Lógicamente, nadie acude hoy a Rigoletto a la espera de sorprenderse con la historia y su tristísimo desenlace. El más lego de los aficionados sabe de qué va, o la ha visto ya alguna vez, o varias. El común del público espera unas buenas voces, una orquesta competente y una puesta en escena aceptable. Con eso le basta. El resto ya lo aportará la magia infalible de Verdi. Si de propina resulta que hay algún cantante soberbio, pues ideal.
Pero este planteamiento resulta insuficiente para muchos directores de escena pedantes e ideologizados, que quieren dejar su huella, modernizar, buscar «nuevos enfoques». En sus manos, Rigoletto pasa a ser un material de tufillo heteropatriarcal, que ha de ser mitigado con algún tipo de barniz progresista, que diluya sus aristas de incorrección política.
En La donna è mobile, una de las arias más famosas de la historia de la música, el libertino Duque de Mantua canta que «la mujer es cambiante como pluma al viento» y que «siempre es desgraciado quien en ella confía». Y esto en el siglo del MeToo no puede ser.

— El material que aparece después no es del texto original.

(** ** The name of the job *)

(** The text behind the last [/], if there is one *)
Fixpoint after_slash (s : string) : option string :=
  match s with
  | String c t => match after_slash t with
                  | Some r => Some r
                  | None => if decide (c = "/"%char) then Some t else None
                  end
  | EmptyString => None
  end.
(** [re.sub(r'.*/(.*?)(?:\.py)?$', r'\1', path)] *)
Definition test_name (path : string) : string :=
  match after_slash path with
  | Some t => if endswith ".py" t then str_take (slen t - 3) t else t
  | None => path
  end.
Definition default_job (path date time : string) : string := test_name path +:+ "-" +:+ date +:+ "-" +:+ time.
(** [re.sub(r'-[^-]*-[^-]*?$', '', job) + '-latest'] *)
Definition job_symlink (job : string) : string :=
  let l := str_split "-" job in
  (if decide (3 <= length l) then join "-" (take (length l - 2) l) else job) +:+ "-latest".

(** ** The program's surroundings *)

(** A handler registered with [atexit] *)
Inductive handler := CloseLogfile (logfile : string).

(** The file system; the log; the variables of the environment; the commands
    run here; the handlers, in the order of their registration; the argument of [Cleanup] *)
Record local := Local {
  l_files : files;
  l_logger : logger;
  l_environ : gmap string string;
  l_commands : list (list string);
  l_exit : list handler;
  l_cleanup : option string
}.
(** The exit status of a command, after those run before it, or why it does not run *)
Class LocalCommands := local_run : list (list string) -> list string -> res Z.

Definition on_files {A} (m : M files A) : M local A :=
  zoom l_files (fun x s => Local x (l_logger s) (l_environ s) (l_commands s) (l_exit s) (l_cleanup s)) m.
Definition on_logger {A} (m : M logger A) : M local A :=
  zoom l_logger (fun x s => Local (l_files s) x (l_environ s) (l_commands s) (l_exit s) (l_cleanup s)) m.
Definition set_environ (k v : string) : M local unit :=
  modify (fun s => Local (l_files s) (l_logger s) (<[k := v]> (l_environ s)) (l_commands s) (l_exit s) (l_cleanup s)).
Definition register_handler (h : handler) : M local unit :=
  modify (fun s => Local (l_files s) (l_logger s) (l_environ s) (l_commands s) (l_exit s ++ [h]) (l_cleanup s)).
Definition set_cleanup (c : string) : M local unit :=
  modify (fun s => Local (l_files s) (l_logger s) (l_environ s) (l_commands s) (l_exit s) (Some c)).

Section local_setup.
Context `{LocalCommands}.

(** [subprocess.check_call] *)
Definition check_call (cmd : list string) : M local unit := fun s =>
  let s' := Local (l_files s) (l_logger s) (l_environ s) (l_commands s ++ [cmd]) (l_exit s) (l_cleanup s) in
  match local_run (l_commands s) cmd with
  | Ok 0%Z => (Ok tt, s')
  | Ok n => (Raise (CalledProcessError n (join " " cmd)), s')
  | Raise e => (Raise e, s')
  end.

(** *** The directory of the logs *)

Definition log_directory (job logdir : string) (link : option string) : M local unit :=
  on_files (let* fs := get in when (negb (access fs (norm logdir))) (makedirs (norm logdir))) ;;;
  (match link with
   | Some name =>
       let p := norm (path_join "log" name) in
       on_files (try_except (remove p) (fun e => if decide (e = OSError "ENOENT") then mret tt else raise e)) ;;;
       on_files (symlink job p)
   | None => mret tt
   end) ;;;
  on_files (open_new (norm (path_join logdir "test.log"))) ;;;
  on_logger (modify open_logstream).

(** *** The consoles *)

Definition console (host : string) : string := "console-" +:+ host.
Definition screen (logfile : string) (args : list string) : list string := ["screen"; "-S"; logfile; "-p"; "0"; "-X"] ++ args.
Definition virsh_console (host : string) : list string := ["screen"; "-S"; console host; "-d"; "-m"; "virsh"; "console"; host].
(** A loop that does not end: the program stays there. *)
Definition hanging : exn := TimeoutExpired "screen".
(** The loop until screen is ready, which goes on for [fuel] turns at most *)
Fixpoint await_screen (fuel : nat) (logfile : string) : M local unit :=
  match fuel with
  | O => raise hanging
  | S fuel => try_except (check_call (screen logfile ["version"])) (fun _ => await_screen fuel logfile)
  end.
Definition capture_console (fuel : nat) (logdir host : string) : M local unit :=
  let logfile := console host in
  check_call ["virsh"; "domid"; host] ;;;
  check_call (virsh_console host) ;;;
  await_screen fuel logfile ;;;
  check_call (screen logfile ["logfile"; path_join logdir ("console-" +:+ host +:+ ".log")]) ;;;
  check_call (screen logfile ["log"; "on"]) ;;;
  on_logger (log (host +:+ ": capturing console") (Some 2%Z)) ;;;
  register_handler (CloseLogfile logfile).

(** *** [setup], until it makes the cluster *)

(** The name of the job and the directory of the logs *)
Definition job_of (argv0 date time : string) (a : arguments) : string := default (default_job argv0 date time) (a_job a).
Definition logdir_of (job : string) (a : arguments) : string := default (path_join "log" job) (a_logdir a).
Definition link_of (job : string) (a : arguments) : option string := match a_logdir a with None => Some (job_symlink job) | Some _ => None end.

Definition local_setup (fuel : nat) (argv0 date time : string) (a : arguments) : M local unit :=
  (match a_debug a with Some level => on_logger (modify (set_debug_level level)) | None => mret tt end) ;;;
  let job := job_of argv0 date time a in
  let logdir := logdir_of job a in
  set_environ "LOGSCAN_TIMEOUT" "30" ;;;
  when (negb (a_silent a)) (on_logger (modify (print_to stderr ("Logging to directory " +:+ logdir)))) ;;;
  log_directory job logdir (link_of job a) ;;;
  set_cleanup (a_cleanup a) ;;;
  when (a_vconsole a) (for_each (a_host a) (capture_console fuel logdir)).

(** *** The end of the program *)

Definition run_handler (h : handler) : M local unit :=
  match h with CloseLogfile logfile => check_call (screen logfile ["stuff"; String "029" EmptyString]) end.
(** The handlers run in the opposite order; one that raises does not keep the
    others from running. *)
Definition close_logfiles : M local unit :=
  let* s := get in for_each (reverse (l_exit s)) (fun h => try_except (run_handler h) (fun _ => mret tt)).
End local_setup.

(** ** Lemmas: names and paths *)

Lemma split_app c s t : str_split c (s +:+ String c t) = str_split c s ++ str_split c t.
Proof.
  unfold str_split. induction s as [|d s IH].
  - rewrite sapp_nil. cbn [split_go]. destruct (split_go c t). by rewrite decide_True.
  - rewrite sapp_cons. cbn [split_go]. destruct (split_go c (s +:+ String c t)), (split_go c t), (split_go c s).
    injection IH as -> ->. by case_decide.
Qed.
Lemma split_none c s : scontains c s = false -> str_split c s = [s].
Proof. intros Hs. unfold str_split. rewrite <-(sapp_nil_r s), split_go_app by done. cbn. by rewrite sapp_nil_r. Qed.

Lemma after_slash_clean s t : after_slash s = Some t -> scontains "/" t = false.
Proof.
  revert t. induction s as [|c s IH]; intros t; [done|]. cbn. destruct (after_slash s) as [r|] eqn:Hr; [intros [= <-]; by apply IH|].
  case_decide; [|done]. intros [= <-]. clear -Hr. induction s as [|d s IH]; [done|]. cbn in *. destruct (after_slash s); [done|].
  case_decide as Hd; [done|]. by rewrite bool_decide_eq_false_2, IH by (done || congruence).
Qed.
Lemma after_slash_none s : after_slash s = None -> scontains "/" s = false.
Proof.
  induction s as [|c s IH]; [done|]. cbn. destruct (after_slash s) as [r|] eqn:Hr; [done|]. case_decide as Hc; [done|]. intros _.
  by rewrite bool_decide_eq_false_2, IH by (done || congruence).
Qed.
Lemma str_take_clean c n s : scontains c s = false -> scontains c (str_take n s) = false.
Proof.
  revert n. induction s as [|d s IH]; intros [|n]; [done..|]. cbn. intros [Hd Hs]%orb_false_iff. by rewrite Hd, IH.
Qed.
Lemma test_name_clean s : scontains "/" (test_name s) = false.
Proof.
  unfold test_name. destruct (after_slash s) as [t|] eqn:Ht; [|by apply after_slash_none].
  apply after_slash_clean in Ht. case_match; [by apply str_take_clean|done].
Qed.

(** A name of a file, and its place in a directory *)
Definition component (d : string) : Prop := scontains "/" d = false /\ d <> EmptyString /\ d <> ".".
Lemma component_start d : component d -> startswith "/" d = false.
Proof.
  intros (Hs & _). destruct (startswith "/" d) eqn:Hd; [|done]. apply startswith_spec in Hd as [t ->]. by rewrite scontains_app in Hs.
Qed.
Lemma path_join_component a d : component d -> a <> EmptyString -> endswith "/" a = false -> path_join a d = a +:+ String "/" d.
Proof. intros Hd Ha He. unfold path_join. by rewrite (component_start d Hd), bool_decide_eq_false_2, He by done. Qed.
Lemma filter_component d l : component d ->
  filter (fun c => c <> EmptyString /\ c <> ".") (d :: l) = d :: filter (fun c => c <> EmptyString /\ c <> ".") l.
Proof. intros (_ & Hd). by rewrite filter_cons_True. Qed.
Lemma norm_in_log d : component d -> norm (path_join "log" d) = ["log"; d].
Proof.
  intros Hd. rewrite path_join_component by done. unfold norm. change (startswith "/" ("log" +:+ String "/" d)) with false.
  rewrite split_app, (split_none _ d) by apply Hd. change (str_split "/" "log") with ["log"]. cbn [app].
  rewrite filter_component, filter_component by (done || by split). done.
Qed.
Lemma srev_last s c : srev (s +:+ String c EmptyString) = String c (srev s).
Proof. by rewrite srev_append. Qed.
Lemma endswith_slash s : scontains "/" s = false -> endswith "/" s = false.
Proof.
  intros Hs. unfold endswith. destruct (startswith (srev "/") (srev s)) eqn:He; [|done]. apply startswith_spec in He as [t Ht].
  rewrite <-(srev_involutive s), Ht, srev_append, scontains_app in Hs. by rewrite orb_true_r in Hs.
Qed.
Lemma norm_log_file d : component d -> norm (path_join (path_join "log" d) "test.log") = ["log"; d; "test.log"].
Proof.
  intros Hd. rewrite (path_join_component "log" d) by done. rewrite path_join_component; [|done|done|].
  - unfold norm. rewrite sapp_assoc. change (startswith "/" ("log" +:+ _)) with false. rewrite (sapp_cons _ d), split_app, split_app, (split_none _ d) by apply Hd.
    change (str_split "/" "log") with ["log"]. change (str_split "/" "test.log") with ["test.log"]. cbn [app].
    rewrite !filter_component by (done || by split). done.
  - unfold endswith. rewrite srev_append, (srev_cons _ d). destruct (startswith (srev "/") ((srev d +:+ "/") +:+ srev "log")) eqn:He; [|done].
    apply startswith_spec in He as [t Ht]. pose proof (endswith_slash d (proj1 Hd)) as Hend. unfold endswith in Hend.
    destruct (srev d) as [|c r] eqn:Hr; [destruct Hd as (_ & [] & _); by rewrite <-(srev_involutive d), Hr|].
    injection Ht as ->. done.
Qed.
Lemma component_dash d : scontains "/" d = false -> scontains "-" d = true -> component d.
Proof. intros Hs Hd. split_and!; [done|by intros ->|by intros ->]. Qed.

Rigoletto se representa estos días en el Teatro Real de Madrid, ¿y qué ha hecho el director de escena para paliar el machismo rampante de la conocidísima tonada? Pues muy fácil: rodear al Duque tarambana de prostitutas que fingen con la gestualidad más burda poses diversas de sexo oral. Misión cumplida: ya se ha traído a Verdi al siglo XXI y se le ha dado una nueva carga semántica.
La misma mecánica epatante se repite en la escena final. Cuando Gilda agoniza en manos de su padre, un desenlace que se supone de gran emotividad, el director de escena los rodea de una docena de señoras y señores en pelota picada, sin que se sepa muy bien qué pintan, o qué aportan a la trágica muerte que se está representando, más allá de distraer de la emoción que intentan transmitir la partitura de Verdi y las palabras de Francesco María Piave. Pero creen que queda moderno. Cuando a estas alturas ya no hay nada más antiguo que enseñar cacha para llamar la atención.
Que en pleno siglo XXI existan profesionales del teatro y la ópera que piensan que recurrir al gastadísimo despelote supone una audaz forma de provocación refleja que ni conocen al público ni tienen imaginación. Nada más facilón. Tampoco supone dificultad alguna representar el sexo de la manera más soez posible.
El público, que es cualquier cosa menos imbécil, se aburre con estas boberías seudo provocadoras, y por eso al Rigoletto del Real le cayó un abucheo épico en la noche del estreno (recomiendo la crónica en este periódico de César Wonenburger, probablemente el mejor crítico de ópera hoy en España). Verdi puede con todo y la orquesta era fina, así que personalmente lo pasé bien. Pero ver al Duque de Mantua vestido como Maluma, a Rigoletto sin chepa ni traje de bufón, la taberna italiana de la escena final convertida en una jaima magrebí y la profusión de coristas obligados a pasar frío en diciembre no mejoró en nada mi disfrute de la ópera.
Como tantas veces, los que llevan el Real han querido ser supermodernos y epatar a la burguesía que apoquina las (carísimas) entradas, que no se va a impresionar con estas fruslerías. Pero lo que han logrado es zambullirse en la horterada. Verdi es Verdi y Lady Gaga es Lady Gaga. Y cada uno está bien en lo suyo. A ciertas obras de la cultura y las artes no hay que hacerles nada, solo respetarlas y procurar no dar demasiado el coñazo.